Ancora oggi gli industriali che hanno usato l’amianto, nei processi intentati dai lavoratori e dalle popolazioni, si trincerano sulla poco credibile ignoranza delle conseguenze legate all’uso dell’amianto ed una pretesa inconsistenza dei rilievi epidemiologici.
Lo stesso discorso vale per le ammine aromatiche.

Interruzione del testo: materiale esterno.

Lemma sends_later w w1 w' : carrier (session w1) = carrier (session w) →
  writer (session w1) = writer (session w) ∨ (∀ o, writer (session w1) ≠ WriteWait o) →
  sends_no_more w1 w' → sends_no_more w w'.
Proof.
  unfold sends_no_more. intros -> [->|Hw]; [done|]. intros [[Hd|(wire & Hx & _)] [Hf|Hx']]; try by destruct (Hw _ Hx).
  - by split; left.
  - by destruct (Hw _ Hx').
Qed.

(** What a run of the tasks from [w] to [w'] comes to. *)
Definition winds_up (w : World) (acts : list action) (w' : World) : Prop :=
  (writer_turns acts + turns_left (writer (session w')) ≤ turns_left (writer (session w)))%nat
  ∧ sends_no_more w w' ∧ ∀ r, writer (session w') = WriteDone r → ends_as w acts w' r.

(** The writer's turn is its last. *)
Lemma last_turn a acts w w1 w' r : perform a w = Some w1 → writer_turn a = true → failed_turn a (session w) (session w1) →
  writer (session w1) = WriteDone r → perform_all acts w1 = Some w' → winds_up w (a :: acts) w'.
Proof.
  intros Hp Ha Hturn Hr Hall. destruct (done_stays _ _ _ _ Hr Hall) as [[[_ He'] Hw' Hc'] Hn].
  unfold winds_up, sends_no_more, writer_turns in *. cbn [List.filter]. rewrite Ha, Hw', Hc', Hr. cbn [length turns_left]. rewrite Hn.
  destruct Hturn as [f -> Hw Hf Hw1 He Hc|o Hw Hw1 Hc|Hw Hw1 Hc|wire Hw Hw1 Hc|Hw Hw1 Hc|o e Hw Hw1 Hc]; rewrite Hw, Hc; cbn [turns_left];
    [| |congruence..| |]; [|by destruct Hw1; congruence| |]; (split; [lia|]); (split; [by split; auto|]); intros r' [= <-];
    rewrite Hw1 in Hr; injection Hr as <-.
  - left. exists [], acts, w, f. split_and!; [done..|by rewrite Hc', Hc|by apply He'].
  - right. left. by rewrite Hc', Hc.
  - right. right. by exists o, e.
Qed.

Anche in questo caso le osservazioni sulla cancerogenicità, soprattutto a livello della vescica, sui lavoratori di fabbriche di vernici, risalgono ai primi anni del Novecento.
Anche in questo caso le limitazioni all’uso e i divieti sono stati adottati tardivamente.
E questo è anche accaduto per il benzolo, per il cloruro di vinile monomero e per altre sostanze pericolose.
Sempre è stata omessa la comunicazione del rischio; anzi è stata deliberatamente ostacolata dalle pressioni delle aziende aventi interesse economici sia nella produzione che nell’uso.
La comunicazione del rischio è una direzione obbligata e può essere il futuro della prevenzione.
Ma considerando la breve storia appena descritta, la comunicazione del rischio non può rinunciare al ruolo preminente delle Istituzioni Pubbliche, con le ASL in primo piano.
Agire sul piano della comunicazione significa creare uno spazio di incontro tra tutti gli attori della prevenzione, le Istituzioni per prime, e i nuovi cittadini “competenti”, anche con le loro Organizzazioni, allo scopo di favorire il rafforzamento del valore della sicurezza.

Invece la comunicazione del rischio nei luoghi di lavoro, peraltro affidata ai datori di lavoro, si esaurisce nella semplice formazione ed informazione, processo unidirezionale che vede i lavoratori come recettori passivi.
E non prevede, per esempio, una strategia per quella che sta diventando una nuova emergenza per la sanità pubblica, cioè favorire l’invecchiamento in salute dei lavoratori.
I diversi documenti programmatici quali il Piano Nazionale della Prevenzione 2005-2007, il Codice Etico dell’ICOH per gli operatori di Medicina del Lavoro ed il Decreto Legislativo 81/08, ci suggeriscono l’importanza della comunicazione per la correzione degli stili di vita negli ambienti lavorativi ad iniziare dalla scuola.
Mentre sono state fatte molte campagne di educazione alla salute ad iniziare dai bambini della scuola primaria, per esempio sulla prevenzione dell’obesità, la comunicazione nei lavoratori sulla correzione degli stili di vita viene praticamente ignorata.
Ed è qui che bisogna intervenire, nei lavoratori, che comprendono un ampia gamma della popolazione adulta; anche perché l’aumento dell’età pensionabile imposto dal welfare, produrrà inevitabilmente l’invecchiamento della popolazione lavorativa e, conseguentemente, l’amplificazione degli effetti sulla salute di stili di vita non corretti.
Lavoratori coscienti e partecipi, a loro volta, contribuiscono a creare un modello di buona salute che può essere replicato in contesti extraziendali, perché noi tutti, anche inconsapevolmente, siamo esempio e trasmettiamo informazioni a coloro che ci sono vicini: la famiglia, gli amici, i colleghi, ecc..
La comunicazione del rischio, intesa come confronto serio e completo che miri ad integrare la popolazione e i lavoratori, anche attraverso le loro Organizzazioni e Rappresentanze, con le Istituzioni Pubbliche e gli altri Soggetti aventi ruolo, è la porta d’accesso al modello di prevenzione partecipata cui si deve tendere.